Si l’abus de droit était caractérisé, le contribuable devait acquitter l’impôt éludé ainsi que les intérêts de retard, mais également la sanction propre à l’abus de droit, à savoir une majoration des droits de 40 % ou 80 %.

Depuis la réforme applicable à compter du 20 novembre 2012, les apports de titres en faveur de sociétés soumises à l’impôt sur les sociétés contrôlées par l’apporteur suivis de la cession des titres apportés par la société bénéficiaire de l’apport sont codifiés à l’article 150-0 B ter du CGI.

Cette réforme appelle deux observations :

. L’article 150-0 B ter prévoit désormais lui-même les conditions dans lesquelles le réinvestissement du produit de cession des titres apportés doit être réalisé par la société bénéficiaire de l’apport afin de maintenir le report d’imposition.

Ces conditions encadrent le réinvestissement à trois égards : la part du produit de cession qu’il doit représenter, son délai de réalisation et sa nature.

Bien que ces trois caractéristiques fassent l’objet de définitions distinctes, elles n’en demeurent pas moins une transposition de celles retenues par la jurisprudence sous l’empire du droit antérieur pour encadrer ces opérations sur le fondement de l’abus de droit.

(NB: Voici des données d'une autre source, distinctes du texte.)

(* ===== verification/Replication.v ===== *)
(** * Replication: resources, filters, policies and destination names

    [src/pkg/reg/model] (resources, filters), [src/pkg/reg/filter] (which
    repositories, artifacts and tags a policy selects), [src/pkg/reg/util]
    (patterns that name a finite set), the policy of
    [src/controller/replication/model/model.go] with its conversion to and from
    the stored one, and the names at the destination of
    [src/controller/replication/flow/stage.go].  Pattern matching is the vendored
    doublestar, the JSON of stored filters and triggers is a parameter.  Metadata
    of resources is never nil. *)

From S2P Require Import Prelude GoErrors GoStrings GoUrl.
From Stdlib Require Import Ascii.
Local Open Scope Z_scope.
Local Open Scope harbor_scope.

Definition BadRequest (msg : string) : error := WithMessage (WithCode (New EmptyString) BadRequestCode) msg.

(** ** [src/pkg/reg/model] *)

Record Credential := mkCredential { cr_Type : string; cr_AccessKey : string; cr_AccessSecret : string }.

Record Registry := mkRegistry {
  rg_ID : Z; rg_Name : string; rg_Description : string; rg_Type : string; rg_URL : string; rg_TokenServiceURL : string;
  rg_Credential : option Credential; rg_Insecure : bool; rg_Status : string;
}.

(** A registry of which only some fields are set. *)
Definition bare_registry (id : Z) (name type url : string) : Registry :=
  mkRegistry id name EmptyString type url EmptyString None false EmptyString.

Record RArtifact := mkRArtifact {
  ra_Type : string;
  ra_Digest : string;
  ra_Labels : list string;
  ra_Tags : list string;
  ra_IsAcc : bool;
  ra_ParentTags : list string;
}.

Record Resource := mkResource {
  rs_Type : string;
  rs_Repository : string;
  rs_RepoMetadata : string;
  rs_Artifacts : list RArtifact;
  rs_Vtags : list string;
  rs_Registry : option Registry;
  rs_ExtendedInfo : string;
  rs_Deleted : bool;
  rs_IsDeleteTag : bool;
  rs_Override : bool;
  rs_Skip : bool;
}.

(** The dynamic types of a filter's value: a string, a slice of strings, a slice
    of anything (a string or something else each), something else. *)
Inductive FilterValue :=
  | FVString (s : string)
  | FVStrings (l : list string)
  | FVItems (l : list (option string))
  | FVOther.

Record Filter := mkFilter { fl_Type : string; fl_Value : FilterValue; fl_Decoration : string }.
(* ===== verification/TransferSpec.v ===== *)
(** * Correctness of transfers

    What a transfer promises about the destination, for every pair of registries
    that keep the laws [Source] and [Destination], under every sequence of
    failures and of requests to stop. *)

From S2P Require Import Prelude GoErrors GoStrings Orm Table Hoare RegistryClient Replication Transfer.
Local Open Scope Z_scope.
Local Open Scope harbor_scope.

(** ** What registries promise *)

(** The digest under which a registry keeps a manifest. *)
Definition man_digest `{!Manifests} (digest_of : string → string) (m : Manifest) : option string :=
  match Payload m with Ok (_, payload) => Some (digest_of payload) | Err _ => None end.

(** [served repo ref m d]: at some time of the transfer, [ref] of [repo] is the
    manifest [m] of digest [d]. *)
Class Source `{!Manifests} (digest_of : string → string) (S : Type) `{!ArtifactRegistry S} := {
  served : string → string → Manifest → string → Prop;
  served_pull repo ref m d s s' : ar_PullManifest repo ref s = (Ok (m, d), s') → served repo ref m d;
  served_digest repo ref m d d' : served repo ref m d → man_digest digest_of m = Some d' → d' = d;
  served_exact repo ref m d : served repo ref m d → digest_Parse ref = true → d = ref;
  served_nonempty repo ref m d : served repo ref m d → d ≠ EmptyString;
  served_references repo ref m d c :
    served repo ref m d → c ∈ References m → is_manifest (ds_MediaType c) = true → digest_Parse (ds_Digest c) = true;
}.

(** A destination answers truthfully about the content it holds, takes content
    only under its digest, and removes nothing while the transfer runs.  Calls that
    fail may have taken effect.  A mount that is answered with success promises
    nothing: the client takes every 2xx answer for one, also the one with which a
    registry starts an upload instead.  [unmounted repo d]: at some time of the
    transfer, the mount of [d] in [repo] is answered so. *)
Section changes.
Context {R : Type} (has_blob : R → string → string → Prop) (resolve : R → string → string → option string).

Definition blobs_kept (r r' : R) : Prop := ∀ repo d, has_blob r repo d → has_blob r' repo d.
Definition no_push (r r' : R) : Prop := blobs_kept r r' ∧ ∀ repo ref, resolve r' repo ref = resolve r repo ref.
Definition pushed (repo ref d : string) (r r' : R) : Prop :=
  blobs_kept r r' ∧
  ∀ repo' x, resolve r' repo' x = if decide (repo' = repo ∧ (x = ref ∨ x = d)) then Some d else resolve r repo' x.
End changes.

Class Destination `{!Manifests} (digest_of : string → string) (R : Type) `{!ArtifactRegistry R} := {
  has_blob : R → string → string → Prop;
  unmounted : string → string → Prop;
  resolve : R → string → string → option string;
  resolve_digest r repo ref d : resolve r repo ref = Some d → digest_Parse d = true;
  resolve_exact r repo ref d : resolve r repo ref = Some d → digest_Parse ref = true → d = ref;
  dest_ManifestExist repo ref r x r' : ar_ManifestExist repo ref r = (x, r') →
    no_push has_blob resolve r r' ∧ ∀ desc, x = Ok (true, Some desc) → resolve r repo ref = Some (ds_Digest desc);
  dest_BlobExist repo d r x r' : ar_BlobExist repo d r = (x, r') →
    no_push has_blob resolve r r' ∧ (x = Ok true → has_blob r repo d);
  dest_CanBeMount d r x r' : ar_CanBeMount d r = (x, r') →
    no_push has_blob resolve r r';
  dest_MountBlob from d repo r x r' : ar_MountBlob from d repo r = (x, r') →
    no_push has_blob resolve r r' ∧ (x = Ok tt → has_blob r' repo d ∨ unmounted repo d);
  dest_PushBlob repo d size data r x r' : ar_PushBlob repo d size data r = (x, r') →
    no_push has_blob resolve r r' ∧ (x = Ok tt → has_blob r' repo d);
  dest_PushBlobChunk repo d size chunk start end_ location r x r' :
    ar_PushBlobChunk repo d size chunk start end_ location r = (x, r') →
    no_push has_blob resolve r r' ∧
    (snd x = None → end_ = wrap64 (size - 1) → has_blob r' repo d) ∧ (snd x ≠ None → -1 <= snd (fst x) < size);
  dest_PushManifest repo ref mt p r x r' : ar_PushManifest repo ref mt p r = (x, r') →
    (no_push has_blob resolve r r' ∧ ¬ is_ok x) ∨ pushed has_blob resolve repo ref (digest_of p) r r';
}.

(** ** Closed repositories *)

Section spec.
Context `{!Manifests} {S R : Type} `{!ArtifactRegistry S, !ArtifactRegistry R}.
Context {digest_of : string → string} `{!Source digest_of S, !Destination digest_of R}.
Context (getenv : string → string).
Notation MT := (M (Env S R)).

(** Manifests of the same digest have the same references: there are no collisions. *)
Definition no_collision : Prop := ∀ m m' d,
  man_digest digest_of m = Some d → man_digest digest_of m' = Some d → References m = References m'.
Hypothesis Hcol : no_collision.

(** The destination holds what [c] describes; foreign layers live elsewhere, and
    blobs may lack whose mount was answered with success and not done. *)
Definition blob_held (r : R) (repo d : string) : Prop := has_blob r repo d ∨ unmounted repo d.
Definition present (r : R) (repo : string) (c : Descriptor) : Prop :=
  if is_manifest (ds_MediaType c) then resolve r repo (ds_Digest c) = Some (ds_Digest c)
  else ds_MediaType c = MediaTypeForeignLayer ∨ blob_held r repo (ds_Digest c).

(** No manifest of the repository lacks something it refers to. *)
Definition closed (r : R) (repo : string) : Prop := ∀ d m c,
  resolve r repo d = Some d → man_digest digest_of m = Some d → c ∈ References m → present r repo c.

Context (repo : string).

(** What is established so far: references that resolve and blobs that are held. *)
Record Facts := mkFacts { f_refs : list (string * string); f_blobs : list string }.
Definition holds (F : Facts) (r : R) : Prop :=
  closed r repo ∧ (∀ t d, (t, d) ∈ f_refs F → resolve r repo t = Some d) ∧ (∀ d, d ∈ f_blobs F → blob_held r repo d).
Definition J (F : Facts) (e : Env S R) : Prop := holds F (dst e).

Definition and_present (c : Descriptor) (F : Facts) : Facts :=
  if is_manifest (ds_MediaType c) then mkFacts ((ds_Digest c, ds_Digest c) :: f_refs F) (f_blobs F)
  else if ds_MediaType c == MediaTypeForeignLayer then F
  else mkFacts (f_refs F) (ds_Digest c :: f_blobs F).
Definition and_ref (t d : string) (F : Facts) : Facts := mkFacts ((t, d) :: f_refs F) (f_blobs F).
Definition and_blob (d : string) (F : Facts) : Facts := mkFacts (f_refs F) (d :: f_blobs F).
Definition ErrDuplicateProjectMember : error :=
  WithMessage (ConflictError None) "The project member specified already exist".
Definition ErrInvalidRole : error :=
  WithMessage (BadRequestError None) "Failed to update project member, role is not in 1,2,3".

(** [userManager.Get] and [GetByName] of [src/pkg/user/manager.go]. *)
Definition user_Get (id : Z) : M ProjDB User :=
  _ ← FromContext;
  l ← query (λ d, Ok (select (λ u, u_UserID u = id ∧ u_Deleted u = false) (users d)));
  match l with u :: _ => mret u | [] => row_not_found ("user " +:+ pretty id +:+ " not found") end.
Definition user_GetByName (name : string) : M ProjDB User :=
  _ ← FromContext;
  l ← query (λ d, Ok (select (λ u, u_Username u = name ∧ u_Deleted u = false) (users d)));
  match l with u :: _ => mret u | [] => row_not_found ("user " +:+ name +:+ " not found") end.
(** [groupManager.Get] and [List] of [src/pkg/usergroup/manager.go]. *)
Definition group_Get (id : Z) : M ProjDB UserGroup :=
  Read (λ d, rows (groups d) !! id) ("user group " +:+ pretty id +:+ " not found").
Definition group_List (P : UserGroup → Prop) `{!∀ g, Decision (P g)} : M ProjDB (list UserGroup) :=
  _ ← FromContext; query (λ d, Ok (select P (groups d))).

(** The entity that the request names: its ID and type. *)
Definition entity_of (req : MemberRequest) : M ProjDB (Z * string) :=
  if 0 <? rq_UserID req
  then r ← try (user_Get (rq_UserID req));
       match r with
       | Err e => fail (project_mgr.bad_request ("Failed to get user " +:+ pretty (rq_UserID req)))
       | Ok _ => mret (rq_UserID req, UserMember)
       end
  else if 0 <? rq_GroupID req
  then r ← try (group_Get (rq_GroupID req));
       match r with
       | Err e => fail (project_mgr.bad_request ("Failed to get group " +:+ pretty (rq_GroupID req)))
       | Ok _ => mret (rq_GroupID req, GroupMember)
       end
  else if negb (rq_Username req == "")
  then r ← try (user_GetByName (rq_Username req));
       match r with
       | Ok u => mret (u_UserID u, UserMember)
       | Err e =>
           if IsNotFoundErr e
           then id ← SearchAndOnBoardUser (rq_Username req); mret (id, UserMember)
           else fail e
       end
  else if negb (rq_LdapGroupDN req == "")
  then l ← group_List (λ g, g_LdapGroupDN g = rq_LdapGroupDN req ∧ g_GroupType g = LDAPGroupType);
       match l with
       | g :: _ => mret (g_ID g, GroupMember)
       | [] => id ← SearchAndOnBoardGroup (rq_LdapGroupDN req) (rq_GroupName req); mret (id, GroupMember)
       end
  else if negb (rq_GroupName req == "")
  then l ← group_List (λ g, g_GroupName g = rq_GroupName req ∧ g_GroupType g = rq_GroupType req);
       match l with
       | g :: _ => mret (g_ID g, GroupMember)
       | [] => id ← SearchAndOnBoardGroup (rq_GroupName req) EmptyString; mret (id, GroupMember)
       end
  else mret (0, GroupMember).
(* ===== verification/RobotSpec.v ===== *)
(** * Robot accounts: the invariant of their tables, and what a created robot may do

    [robot_db_ok]: keys, unique constraints, the names of robots (a project-level
    robot carries the name of its live project), and permissions that only belong
    to robots that were created.  The requests of the API, each in its transaction,
    keep it.  A project-level robot that was created authenticates with the secret
    of the reply, and its context has exactly the accesses of the request, in its
    project. *)

From S2P Require Import Prelude GoErrors GoStrings Orm Retry Table Hoare ProjectStore ProjectSpec RobotStore.
From S2P Require Rbac Security.
From Stdlib Require Import Ascii.
Open Scope Z_scope.
Local Open Scope harbor_scope.

Definition plus_sign : Ascii.ascii := Ascii.ascii_of_N 43.

Definition same_robot (x y : RobotRow) : Prop := b_Name x = b_Name y ∧ b_ProjectID x = b_ProjectID y.
Definition same_permission (x y : RolePermission) : Prop :=
  rp_RoleType x = rp_RoleType y ∧ rp_RoleID x = rp_RoleID y ∧ rp_PermissionPolicyID x = rp_PermissionPolicyID y.
Definition same_policy (x y : PermissionPolicy) : Prop := pp_Scope x = pp_Scope y ∧ pp_Policy x = pp_Policy y.

#[export] Instance same_robot_sym : Symmetric same_robot.
Proof. intros x y []. by split. Qed.
#[export] Instance same_permission_sym : Symmetric same_permission.
Proof. intros x y (? & ? & ?). by split_and!. Qed.
#[export] Instance same_policy_sym : Symmetric same_policy.
Proof. intros x y []. by split. Qed.
Definition UpdateRegistration (r : Registration) : M ScanDB unit :=
  _ ← FromContext;
  n ← stmt (λ d,
    match rows (registrations d) !! g_ID r with
    | Some _ => (Ok 1, set_registrations (put_row (g_ID r) (with_id (g_ID r) r) (registrations d)) d)
    | None => (Ok 0, d)
    end);
  if n =? 0 then fail (New ("no item with UUID " +:+ g_UUID r +:+ " is updated")) else mret tt.

(** Reports do not refer to the table of scanners; vulnerability records do and go
    with it, and the links of those records. *)
Definition DeleteRegistration (uuid : string) : M ScanDB unit :=
  _ ← FromContext;
  n ← stmt (λ d,
    match select (λ r, g_UUID r = uuid) (registrations d) with
    | [] => (Ok 0, d)
    | _ =>
        (Ok 1, mkScanDB (del_rows (λ r, g_UUID r = uuid) (registrations d)) (sreports d)
                 (del_rows (λ v, vr_RegistrationUUID v = uuid) (vulns d))
                 (del_rows (λ x, of_scanner uuid d x = true) (report_vulns d)))
    end);
  if n =? 0 then fail (New ("no item with UUID " +:+ uuid +:+ " is deleted")) else mret tt.

Definition mark (b : bool) (r : Registration) : Registration :=
  mkRegistration (g_ID r) (g_UUID r) (g_Name r) (g_URL r) (g_Disabled r) b (g_UseInternalAddr r)
    (g_Immutable r) (g_CreateTime r) (g_Metadata r).
Definition update_where (P : Registration → bool) (f : Registration → Registration) (t : table Registration)
    : table Registration :=
  mkTable ((λ r, if P r then f r else r) <$> rows t) (seq t).

Definition SetDefaultRegistration (uuid : string) : M ScanDB unit :=
  WithTransaction (
    _ ← FromContext;
    n ← stmt (λ d,
      let P r := (g_UUID r == uuid) && negb (g_Disabled r) in
      (Ok (length (select (λ r, P r = true) (registrations d))),
       set_registrations (update_where P (mark true) (registrations d)) d));
    if bool_decide (n = 0%nat)
    then fail (WithMessage (NotFoundError None) ("registration " +:+ uuid +:+ " not found"))
    else stmt (λ d, (Ok tt, set_registrations
           (update_where (λ r, negb (g_UUID r == uuid) && g_IsDefault r) (mark false) (registrations d)) d))).

End scanner_dao.

(** ** Reports: [src/pkg/scan/dao/scan/report.go], [src/pkg/scan/report/manager.go] *)

Module report_dao.

Definition with_id (n : Z) (r : ScanReport) : ScanReport :=
  mkScanReport n (sr_UUID r) (sr_Digest r) (sr_RegistrationUUID r) (sr_MimeType r) (sr_Report r) EmptyString 0 0.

Ces éléments faisant désormais l’objet d’une codification au sein d’un dispositif anti-abus propre à l’opération d’apport-cession, le recours à la procédure spécifique de l’abus de droit n’a donc plus lieu d’être lorsqu’il s’agit d’analyser les conditions du réinvestissement.

. L’article 150-0 B ter prévoit également lui-même les conséquences du non-respect de l’engagement de réinvestissement du contribuable, à savoir la fin du report d’imposition et, ce faisant, le paiement de l’impôt résultant de l’apport en société, majoré des intérêts de retard.

Dans la mesure où l’abus de droit n’est plus le fondement du contrôle de l’opération d’apport-cession, la majoration spécifiquement prévue en matière d’abus de droit par l’article 1729, b du CGI, qui venait s’ajouter à ces conséquences sous le régime antérieur à la réforme, n’est donc plus applicable.

Ainsi, contrairement à la position retenue par le Tribunal administratif de Paris, il importe peu que la loi nouvelle ne porte pas sur les pénalités pour abus de droit proprement dites, puisqu’elles ne sont que le corolaire de la procédure d’imposition suivie par l’administration, laquelle n’est pas optionnelle à peine d’irrégularité de la procédure (CE 21 juillet 1989, n° 59970, Bendjador).

De plus, l’affirmation selon laquelle le législateur n’aurait pas « entendu sanctionner moins sévèrement de tels agissements » est parfaitement inexacte.

En effet, en prévoyant un dispositif anti-abus dédié à l’apport-cession largement inspiré de la jurisprudence relative à la détermination du caractère abusif de ces opérations réalisées antérieurement à son entrée en vigueur, la réforme a de fait écarté l’application de la procédure de répression des abus de droit telle qu’elle était appliquée jusqu’alors pour les opérations réalisées à compter du 14 novembre 2012 et, en conséquence, la sanction spécialement prévue en la matière. 

Il ne fait donc aucun doute que la loi nouvelle est plus douce et qu’elle l’est tout à fait volontairement dès lors qu’il était loisible au législateur d’appliquer une sanction plus lourde que le simple intérêt de retard, de sorte que le principe de « rétroactivité in mitius » aurait bel et bien dû être appliqué.

Nous espérons que la Cour Administrative d’Appel de Paris qui sera saisie de cette affaire fasse une meilleure application de ce principe constitutionnel que les premiers juges.